In September 2023, Melissa Nelson, MSN, CNM, WHNP-BC , became the chief of the Midwifery Service within the Department of Obstetrics and Gynecology at Massachusetts General Hospital.
During the summer of 2021, Caroline and her husband, Ryan, found out they were expecting a daughter, due on St. Patrick’s Day. “This was very poetic, because Ryan is Irish and we met in Ireland, and now our baby was going to be born on St. Patty's Day,” says Caroline. “Little did we know how things would all turn out!”
From the beginning of their parenting journey, a few key factors were important to the couple: they wanted a convenient location for the prenatal appointments and eventual delivery, they hoped for a vaginal delivery, and after doing some research, Caroline knew she wanted a midwife to lead her pregnancy care. “It was the perfect balance for me,” Caroline says, “I appreciate the midwives' holistic, natural approach to pregnancy and childbirth, and with the midwifery program part of the OB team if anything goes wrong, there are doctors in the hall on standby at the hospital.”
Choosing a Midwife and a Birthing Facility
Caroline selected the Charlestown HealthCare Center for her prenatal care where Velvet Baker, CNM, MSN, was the midwife. The location was close enough to her home that she could walk to her prenatal appointments, and the facilities were comprehensive and robust, serving as a one-stop-shop for all her prenatal care needs, including regular bloodwork and ultrasounds. The Charlestown HealthCare Center offers outpatient services, including pediatric primary care, for the whole family so the couple also appreciated that her daughter’s pediatrician could eventually be in the same building.
“I enjoyed working with Caroline and her partner Ryan in our Charlestown clinic during their pregnancy,” says Velvet Baker, CNM, MSN. “Mass General midwives specialize in low- to moderate-risk pregnancies, with a focus on trying to provide the birth experience each patient is hoping for. While we are independent providers, we also work closely with our physician colleagues, and if any emergency arises, an obstetrician is immediately available.”

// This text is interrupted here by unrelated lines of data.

(** C1. A transcript with two opening markers before its one closing
    marker has exactly one match, the block of the last opening marker
    before the closing marker (which, for the anchored pattern, begins a
    line).  The extractor returns that one block when it parses as JSON; a
    block that does not parse is skipped: the extractor returns the matches
    whose block parses, and nothing else. *)
Theorem ps1_last_block_recovered (pre garbage body post : str) :
  let s := pre ++ CMD_OUTPUT_PS1_BEGIN ++ garbage ++ CMD_OUTPUT_PS1_BEGIN
               ++ body ++ CMD_OUTPUT_PS1_END ++ post in
  let p2 := (length pre + 13 + length garbage)%nat in
  let e := (p2 + 13 + length body)%nat in
  let m := {| m_start := p2; m_end := (e + 12)%nat; group1 := body |} in
  (forall i, begin_at s i -> i = length pre \/ i = p2) ->
  (forall i, end_at s i -> i = e) ->
  (anchored = true -> line_start_after garbage false = true) ->
  (json_loads_ok (strip body) = true ->
   matches_ps1_metadata anchored json_loads_ok s = [m]) /\
  (json_loads_ok (strip body) = false ->
   matches_ps1_metadata anchored json_loads_ok s = []) /\
  (forall t m', m' ∈ matches_ps1_metadata anchored json_loads_ok t
                <-> m' ∈ finditer anchored t /\
                    json_loads_ok (strip (group1 m')) = true).
Proof.
  intros s p2 e m H1 H2 Hline.
  pose proof (finditer_last_block pre garbage body post H1 H2 Hline) as Hfind.
  fold s p2 e m in Hfind.
  split; [|split].
  - intros Hok. unfold matches_ps1_metadata. rewrite Hfind.
    rewrite filter_cons, decide_True by exact Hok. reflexivity.
  - intros Hbad. unfold matches_ps1_metadata. rewrite Hfind.
    rewrite filter_cons, decide_False by (simpl; congruence). reflexivity.
  - intros t m'. apply matches_filter.
Qed.
Lemma legacy_sourceDevices bk nb entries e e' :
  forEachM (Legacy.sourceDevice bk nb) entries e = Some e' ->
  (forall nb' man', In (nb', man') (Legacy.manufacturers e') ->
     exists man, In (nb', man) (Legacy.manufacturers e) /\
                 Legacy.canonicalName man' = Legacy.canonicalName man) /\
  (forall nb', is_Some (obj_get (Legacy.manufacturers e) nb') ->
     is_Some (obj_get (Legacy.manufacturers e') nb')).
Proof.
  apply (forEachM_preserves _ _
           (fun e' =>
              (forall nb' man', In (nb', man') (Legacy.manufacturers e') ->
                 exists man, In (nb', man) (Legacy.manufacturers e) /\
                             Legacy.canonicalName man' = Legacy.canonicalName man) /\
              (forall nb', is_Some (obj_get (Legacy.manufacturers e) nb') ->
                 is_Some (obj_get (Legacy.manufacturers e') nb')))); [split; eauto |].
  intros e1 [dk d] e2 _ [H1 H2] Hstep. unfold Legacy.sourceDevice in Hstep.
  apply bind_Some in Hstep as (? & _ & Hstep).
  apply bind_Some in Hstep as (r & _ & [= <-]). split.
  - intros nb' man' Hin. apply legacy_pushVariant_In in Hin as (man1 & Hin & ->).
    by apply H1.
  - intros nb' Hnb. by apply legacy_pushVariant_has, H2.
Qed.

Lemma legacy_targetBrand_named targetDb targetEntries e e' bk b :
  js_entries targetDb = Some targetEntries -> In (bk, b) targetEntries ->
  Legacy.targetBrand e (bk, b) = Some e' ->
  Legacy.named_by_target targetDb e -> Legacy.named_by_target targetDb e'.
Proof.
  intros Ht Hin. unfold Legacy.targetBrand.
  destruct (includes reservedKeys bk) eqn:Hres; [by intros [= <-] |].
  intros Hrun H0. apply bind_Some in Hrun as (entries & _ & Hloop).
  apply legacy_targetDevices in Hloop as [Hloop _].
  intros nb' man' Hin'. destruct (Hloop _ _ Hin') as (man1 & Hin1 & ->). simpl in Hin1.
  fold (Legacy.normalizedBrandOf bk) in Hin1. fold (Legacy.canonicalBrandOf bk) in Hin1.
  destruct (obj_get (Legacy.manufacturers e) (Legacy.normalizedBrandOf bk))
    as [man |] eqn:E;
    apply obj_set_In in Hin1 as [[-> ->] | Hin1]; try (by apply (H0 nb')); simpl.
  - apply (H0 _ man). by apply obj_get_In.
  - left. exists bk. split; [| by split].
    unfold Legacy.targetKeys. rewrite Ht. change bk with (fst (bk, b)).
    apply in_map, List.filter_In. split; [exact Hin |]. cbn [fst]. by rewrite Hres.
Qed.

Lemma legacy_sourceBrand_named targetDb e e' entry :
  Legacy.sourceBrand e entry = Some e' ->
  Legacy.named_by_target targetDb e -> Legacy.named_by_target targetDb e'.
Proof.
  destruct entry as [bk b]. unfold Legacy.sourceBrand.
  intros Hrun H0. apply bind_Some in Hrun as (entries & _ & Hloop).
  apply legacy_sourceDevices in Hloop as [Hloop _].
  intros nb' man' Hin'. destruct (Hloop _ _ Hin') as (man1 & Hin1 & ->). simpl in Hin1.
  fold (Legacy.normalizedBrandOf bk) in Hin1.
  destruct (obj_get (Legacy.manufacturers e) (Legacy.normalizedBrandOf bk))
    as [man |] eqn:E; [destruct (includes (Legacy.variants man) bk) |];
    try (by apply (H0 nb'));
    apply obj_set_In in Hin1 as [[-> ->] | Hin1]; try (by apply (H0 nb')); simpl.
  - apply (H0 _ man). by apply obj_get_In.
  - by right.
Qed.
(** * httplib: the line-by-line request parser and the response writer

  A shallow embedding of [main.go]: the [Request] struct, the method
  [Request.parse], the read loop and router of [handleConnection_v5], and
  the response buffer written by [handleConnection_v4] and
  [handleConnection_v5], together with the pieces of Go's [strings],
  [strconv] and [bufio] packages that this code calls.

  Go strings and byte slices are byte sequences; both are modelled by
  [string] (a list of 8-bit [ascii] characters).  The map [Headers] is a
  [gmap string string]. *)

From Stdlib Require Import String Ascii List ZArith Lia Bool DecimalString.
From stdpp Require Import base option list strings gmap fin_maps.

Local Open Scope string_scope.
Local Open Scope nat_scope.

#[local] Arguments String.append !s1 s2 : simpl nomatch.
#[local] Arguments Ascii.eqb : simpl never.

(** ** Go's [strings] package *)

Module Strings.

(** [s[:n]] *)
Fixpoint sliceTo (n : nat) (s : string) : string :=
  match n, s with
  | S n', String c s' => String c (sliceTo n' s')
  | _, _ => EmptyString
  end.

(** [s[n:]] *)
Fixpoint sliceFrom (n : nat) (s : string) : string :=
  match n, s with
  | S n', String _ s' => sliceFrom n' s'
  | _, _ => s
  end.

(** [strings.HasPrefix(s, prefix)] *)
Fixpoint HasPrefix (s pre : string) : bool :=
  match pre, s with
  | EmptyString, _ => true
  | String a pre', String b s' => if Ascii.eqb a b then HasPrefix s' pre' else false
  | String _ _, EmptyString => false
  end.

(** [strings.Index(s, substr)]: the byte offset of the first instance of
    [substr] in [s]; Go's [-1] is [None]. *)
Fixpoint Index (s substr : string) : option nat :=
  if HasPrefix s substr then Some 0
  else match s with
       | EmptyString => None
       | String _ s' => option_map S (Index s' substr)
       end.

(** [strings.Count(s, substr)] for a non-empty [substr]: the number of
    non-overlapping instances, found left to right.  Each instance uses
    up at least one byte, so [length s] rounds of the loop are enough. *)
Fixpoint countLoop (fuel : nat) (s substr : string) : nat :=
  match fuel with
  | 0 => 0
  | S fuel' =>
      match Index s substr with
      | None => 0
      | Some i => S (countLoop fuel' (sliceFrom (i + String.length substr) s) substr)
      end
  end.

As St. Patrick’s Day approached, Caroline went for what she hoped would be her last prenatal appointment with her midwife. She had a cervical membrane sweep which involves loosening the amniotic sac from the uterus and can sometimes help induce labor. As St. Patrick’s Day passed, Caroline and Velvet began to discuss induction.
“Velvet let me go as far overdue as was safe, knowing it was important to me to try to have a vaginal birth, but we did have to eventually schedule the induction,” Caroline says.
A Long Labor of Love
On the morning of her scheduled induction, Caroline woke up with what she thought were contractions, and noticed some spotting of blood. She called the hospital, and they told her to come in. After she arrived, and despite the early contractions, progress slowed. She had multiple rounds of a cervical ripening drug called Cytotec over the course of the day, but still that didn’t move things along as hoped.

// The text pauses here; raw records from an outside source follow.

(** [os.path.normpath]:
<<
    path = path.replace(altsep, sep)
    prefix, path = splitdrive(path)
    if path.startswith(sep):
        prefix += sep
        path = path.lstrip(sep)
    comps = path.split(sep)
    ...
    if not prefix and not comps:
        comps.append(curdir)
    return prefix + sep.join(comps)
>> *)
Definition normpath (path : str) : str :=
  let path := replace_altsep path in
  let '(prefix, path) := splitdrive path in
  let '(prefix, path) :=
    if startswith path sep
    then (prefix ++ sep, dropwhile (fun c => Ascii.eqb c sepc) path)
    else (prefix, path) in
  let comps := fold_left (norm_step prefix) (split_on sepc path) [] in
  let comps :=
    if is_empty prefix && match comps with [] => true | _ => false end
    then [lit "."] else comps in
  prefix ++ join_with sep comps.

End ntpath.

(* ------------------------------------------------------------------ *)
(** ** [split_path] *)

Lemma posix_split_shorter (p : str) :
  snd (posixpath.split p) <> [] ->
  length (fst (posixpath.split p)) < length p.
Proof.
  unfold posixpath.split; cbn [fst snd]; intros Htail.
  set (i := rfind1 posixpath.sepc p) in *.
  assert (Hi : i < length p).
  { destruct (Nat.lt_ge_cases i (length p)) as [H | H]; [exact H |].
    exfalso; apply Htail, skipn_all2; exact H. }
  assert (Hh : length (firstn i p) = i) by (rewrite length_firstn; lia).
  destruct (negb _ && negb _).
  - unfold rstrip. rewrite length_rev.
    assert (Hd : forall f s, length (dropwhile f s) <= length s).
    { intros f s; induction s as [| x r IH]; cbn; [lia |].
      destruct (f x); cbn; lia. }
    specialize (Hd (Ascii.eqb posixpath.sepc) (rev (firstn i p))).
    rewrite length_rev in Hd. lia.
  - lia.
Qed.

(** The loop of [split_path], which peels one folder off [path] per turn:
<<
    while 1:
      path, folder = os.path.split(path)
      if folder != "":
        folders.append(folder)
      else:
        if path != "":
          folders.append(path)
        break
>>
    It runs on the length of [path], which every turn but the last makes
    shorter. *)
Function split_path_loop (path : str) (folders : list str)
    {measure length path} : list str :=
  match posixpath.split path with
  | (path', folder) =>
      match folder with
      | [] => if is_empty path' then folders else folders ++ [path']
      | _ :: _ => split_path_loop path' (folders ++ [folder])
      end
  end.
Proof.
  intros path folders path' folder c r Hfolder Hsplit.
  pose proof (posix_split_shorter path) as H.
  rewrite Hsplit in H. cbn [fst snd] in H. apply H. discriminate.
Defined.

(** [split_path(start)]: the segments of the normalised path, the root (or
    the drive) first. *)
Definition split_path (start : str) : list str :=
  let path := posixpath.normpath start in
  let '(drive, path_and_file) := posixpath.splitdrive path in
  let '(path, file) := posixpath.split path_and_file in
  let folders := split_path_loop path [file] in
  let parts := rev folders in
  if is_empty drive then parts else drive :: parts.

(* ------------------------------------------------------------------ *)
(** ** [split_path] on Windows *)

Lemma ntpath_splitdrive_length (p : str) :
  length (fst (ntpath.splitdrive p)) + length (snd (ntpath.splitdrive p)) = length p.
Proof.
  assert (H : forall n, length (firstn n p) + length (skipn n p) = length p).
  { intros n. rewrite <- length_app, firstn_skipn. reflexivity. }
  unfold ntpath.splitdrive.
  destruct (Nat.leb 2 (length p)); [| reflexivity].
  destruct (eqb _ (ntpath.sep ++ ntpath.sep)).
  - destruct (ntpath.find _ _ _) as [index |]; [| cbn; lia].
    destruct (ntpath.find _ _ _) as [index2 |]; [apply H | cbn; lia].
  - destruct (eqb _ [ntpath.colonc]); [apply H | reflexivity].
Qed.

Lemma ntpath_split_shorter (p : str) :
  snd (ntpath.split p) <> [] ->
  length (fst (ntpath.split p)) < length p.
Proof.
  unfold ntpath.split. pose proof (ntpath_splitdrive_length p) as Hd.
  destruct (ntpath.splitdrive p) as [d q]. cbn [fst snd] in *. intros Htail.
  set (i := ntpath.after_last_sep q) in *.
  assert (Hi : i < length q).
  { destruct (Nat.lt_ge_cases i (length q)) as [H | H]; [exact H |].
    exfalso; apply Htail, skipn_all2; exact H. }
  assert (Hh : length (firstn i q) = i) by (rewrite length_firstn; lia).
  assert (Hr : length (ntpath.rstrip_seps (firstn i q)) <= i).
  { unfold ntpath.rstrip_seps. rewrite length_rev.
    assert (Hw : forall f s, length (dropwhile f s) <= length s).
    { intros f s; induction s as [| x r IH]; cbn; [lia |].
      destruct (f x); cbn; lia. }
    specialize (Hw ntpath.is_sep (rev (firstn i q))).
    rewrite length_rev in Hw. lia. }
  rewrite length_app. destruct (is_empty _); lia.
Qed.

Module Windows.

(** The loop of [split_path], with [os.path.split] that of [ntpath]. *)
Function split_path_loop (path : str) (folders : list str)
    {measure length path} : list str :=
  match ntpath.split path with
  | (path', folder) =>
      match folder with
      | [] => if is_empty path' then folders else folders ++ [path']
      | _ :: _ => split_path_loop path' (folders ++ [folder])
      end
  end.
Proof.
  intros path folders path' folder c r Hfolder Hsplit.
  pose proof (ntpath_split_shorter path) as H.
  rewrite Hsplit in H. cbn [fst snd] in H. apply H. discriminate.
Defined.

(** [split_path(start)] where [os.path] is [ntpath]: the drive, when the
    path has one, is the first segment. *)
Definition split_path (start : str) : list str :=
  let path := ntpath.normpath start in
  let '(drive, path_and_file) := ntpath.splitdrive path in
  let '(path, file) := ntpath.split path_and_file in
  let folders := split_path_loop path [file] in
  let parts := rev folders in
  if is_empty drive then parts else drive :: parts.

End Windows.

(* ------------------------------------------------------------------ *)
(** ** Object identity and [node_modules_paths] *)

(** [node_modules_paths] compares a segment with the literal
    ['node_modules'] by [is], which in Python is identity of objects, not
    equality of contents.  A [str] object is either the interned constant
    of a literal of the module, or an object built while the program runs.
    The segments [split_path] returns are of the second kind: [os.path]
    builds them by slicing and joining the path the host hands over. *)
Inductive strobj : Type :=
  | Interned (s : str)
  | Fresh (s : str).

Definition value (o : strobj) : str :=
  match o with Interned s | Fresh s => s end.

(** [o is <literal l>]: only the interned constant itself is identical to
    the literal. *)
Definition is_literal (o : strobj) (l : str) : bool :=
  match o with
  | Interned s => eqb s l
  | Fresh _ => false
  end.

Definition node_modules : str := "node_modules".

(** The loop of [node_modules_paths]; the counter holds [i + 1], so that
    [while i >= 0] is the match on the counter and [S i] gives the index
    [i] of the turn:
<<
    while i >= 0:
      if parts[i] is 'node_modules':
        i = i - 1
        continue
      _parts = (parts[:i + 1] + ['node_modules'])
      dir = os.path.join( *_parts )
      dirs.append(dir)
      i = i - 1
>> *)
Fixpoint node_modules_paths_loop (parts : list strobj) (n : nat)
    (dirs : list str) : list str :=
  match n with
  | 0 => dirs
  | S i =>
      if is_literal (nth i parts (Fresh [])) node_modules
      then node_modules_paths_loop parts i dirs
      else
        let _parts := map value (firstn (S i) parts) ++ [node_modules] in
        node_modules_paths_loop parts i (dirs ++ [posixpath.join_all _parts])
  end.

Definition node_modules_paths (start : str) : list str :=
  let parts := map Fresh (split_path start) in
  node_modules_paths_loop parts (length parts) [].

(** The loop with the comparison the docstring above the function asks
    for ([PARTS[I] = "node_modules"]), equality of contents; it is here to
    be compared with the loop of the source. *)
Fixpoint node_modules_paths_loop_by_value (parts : list str) (n : nat)
    (dirs : list str) : list str :=
  match n with
  | 0 => dirs
  | S i =>
      if eqb (nth i parts []) node_modules
      then node_modules_paths_loop_by_value parts i dirs
      else
        let _parts := firstn (S i) parts ++ [node_modules] in
        node_modules_paths_loop_by_value parts i
          (dirs ++ [posixpath.join_all _parts])
  end.

Definition node_modules_paths_by_value (start : str) : list str :=
  let parts := split_path start in
  node_modules_paths_loop_by_value parts (length parts) [].

(* ------------------------------------------------------------------ *)
(** ** Outcomes, effects and the environment *)

(** The exceptions the resolution functions can let escape. *)
Inductive exn : Type :=
  | JSONDecodeError      (* json.load on a malformed manifest (a ValueError) *)
  | AttributeError       (* [.get] on a manifest that is not an object *)
  | TypeError            (* os.path.join with a [main] that is not a string *)
  | OSError              (* [open] on a file that cannot be read *)
  | KeyError (k : string). (* a variable missing from [extract_variables()] *)

Inductive outcome (A : Type) : Type :=
  | Ok (a : A)
  | Raise (e : exn).
Arguments Raise {A} e.

(** What a call does to the file system. *)
Inductive event : Type :=
  | Isfile (p : str)     (* os.path.isfile(p) *)
  | Open (p : str).      (* open(p, 'r', encoding='UTF-8') *)

(** A computation: its outcome and the file-system accesses it made, in
    order. *)
Definition M (A : Type) : Type := outcome A * list event.

Definition ret {A} (a : A) : M A := (Ok a, []).
Definition raise {A} (e : exn) : M A := (Raise e, []).
Definition bind {A B} (m : M A) (f : A -> M B) : M B :=
  match m with
  | (Ok a, t) => let '(r, t') := f a in (r, t ++ t')
  | (Raise e, t) => (Raise e, t)
  end.

Notation "x <- m ;; f" := (bind m (fun x => f))
  (at level 61, m at next level, right associativity).

Definition result {A} (m : M A) : outcome A := fst m.
Definition trace {A} (m : M A) : list event := snd m.

(** JSON values, as [json.load] returns them. *)
Inductive json : Type :=
  | JNull
  | JBool (b : bool)
  | JNumber (n : nat)
  | JString (s : str)
  | JArray (l : list json)
  | JObject (items : list (str * json)).

(** [d.get(key, default)] on the items of a dict. *)
Fixpoint dict_get (items : list (str * json)) (key : str) (default : json) : json :=
  match items with
  | [] => default
  | (k, v) :: r => if eqb k key then v else dict_get r key default
  end.

(** The file system, as the resolver sees it: which paths name a regular
    file, and what a file holds ([None]: it cannot be read). *)
Record filesystem : Type := {
  fs_isfile : str -> bool;
  fs_read : str -> option str
}.

(** The variables of [window.extract_variables()] and the view settings
    [find_module] reads. *)
Record window : Type := {
  ctx_file_path : option str;
  ctx_project_path : option str;
  webpack_resolve_modules : option (list str);
  webpack_resolve_extensions : option (list str)
}.

(** Truthiness of a value that is [None] or a string. *)
Definition truthy (v : option str) : bool :=
  match v with
  | Some (_ :: _) => true
  | _ => false
  end.

(** Truthiness of a value that is [None] or a list. *)
Definition truthy_list {A} (v : option (list A)) : bool :=
  match v with
  | Some (_ :: _) => true
  | _ => false
  end.

(** Python's [a or b] on computations: [b] runs only when [a] is falsy. *)
Definition por (a b : M (option str)) : M (option str) :=
  x <- a ;; if truthy x then ret x else b.

Definition CORE_MODULES : list str :=
  map lit
  [ "assert"; "buffer"; "child_process"; "cluster"; "crypto"; "dgram";
    "dns"; "domain"; "events"; "fs"; "http"; "https"; "net"; "os"; "path";
    "punycode"; "querystring"; "readline"; "repl"; "stream";
    "string_decoder"; "tls"; "tty"; "url"; "util"; "v8"; "vm"; "zlib" ].

(** [module in CORE_MODULES] *)
Definition is_core (module : str) : bool := existsb (eqb module) CORE_MODULES.

(* ------------------------------------------------------------------ *)
(** ** The resolution functions *)

Section Resolver.

(** The file system, [json.loads] ([None]: the text is not JSON) and the
    setting [resolve_extensions] of the plugin's settings file. *)
Variable fs : filesystem.
Variable json_loads : str -> option json.
Variable resolve_extensions : list str.

Definition isfile (p : str) : M bool := (Ok (fs_isfile fs p), [Isfile p]).

(** [open(p, 'r', encoding='UTF-8')] and reading the whole file. *)
Definition open_read (p : str) : M str :=
  match fs_read fs p with
  | Some text => (Ok text, [Open p])
  | None => (Raise OSError, [Open p])
  end.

Labor was long for Caroline, without much progress for quite a while. “I finally went into active labor late into the night, and it was brutal, but I had the most amazing labor & delivery nurse and midwife,” Caroline remembers. “I had been planning to get an epidural, and I decided to get one a few hours into active labor so that I could rest and save some of my energy.”
At one point, a caesarean section was mentioned, and Caroline prepared for that possibility. While that was outside of her initial list of birth preferences, Caroline appreciated being part of the conversation around all her birthing options. Her team advocated that she continue to push for the vaginal birth she envisioned, as long as the baby and mom remained unstressed.
After many hours of pushing, Caroline delivered baby Makenzie, just 15 minutes shy of being officially two weeks overdue.
A Bespoke Birth: A Mother’s Plans Honored
Reflecting on the experience, Caroline was particularly impressed at how her team reacted to and respected the birth plan she created, listing out all of her birthing preferences, down to the type of music she wanted playing in the room. “We brought a bunch of copies with us and gave them out. What I appreciated was that the team actually read them. They would come in, they would look at it and read it,” Caroline remembers. “In my head, I thought, ‘Because they do this every day, they're not going to read this.’ But they did, and I appreciated that commitment to honoring my wishes around the birth experience.”
Caroline has a lot of gratitude for the labor, delivery, and postpartum care team members she interacted with over the course of her birth experience, recalling how they worked with her to keep her informed and calm during her long labor. “The delivery and recovery nurses—I could cry thinking about the women who took care of me during my stay,” recalls Caroline. “They are angels on earth.”
Now, when Caroline and Ryan take Makenzie to see her pediatrician, Ariadna Burgos-Chaves, MD, at the same Charlestown clinic where they went for prenatal appointments, they sometimes stop by OBYGN to say hello. Caroline adds, “I have sent three of my girlfriends to the Mass General midwives since my daughter was born. I just could not have asked for a better experience.”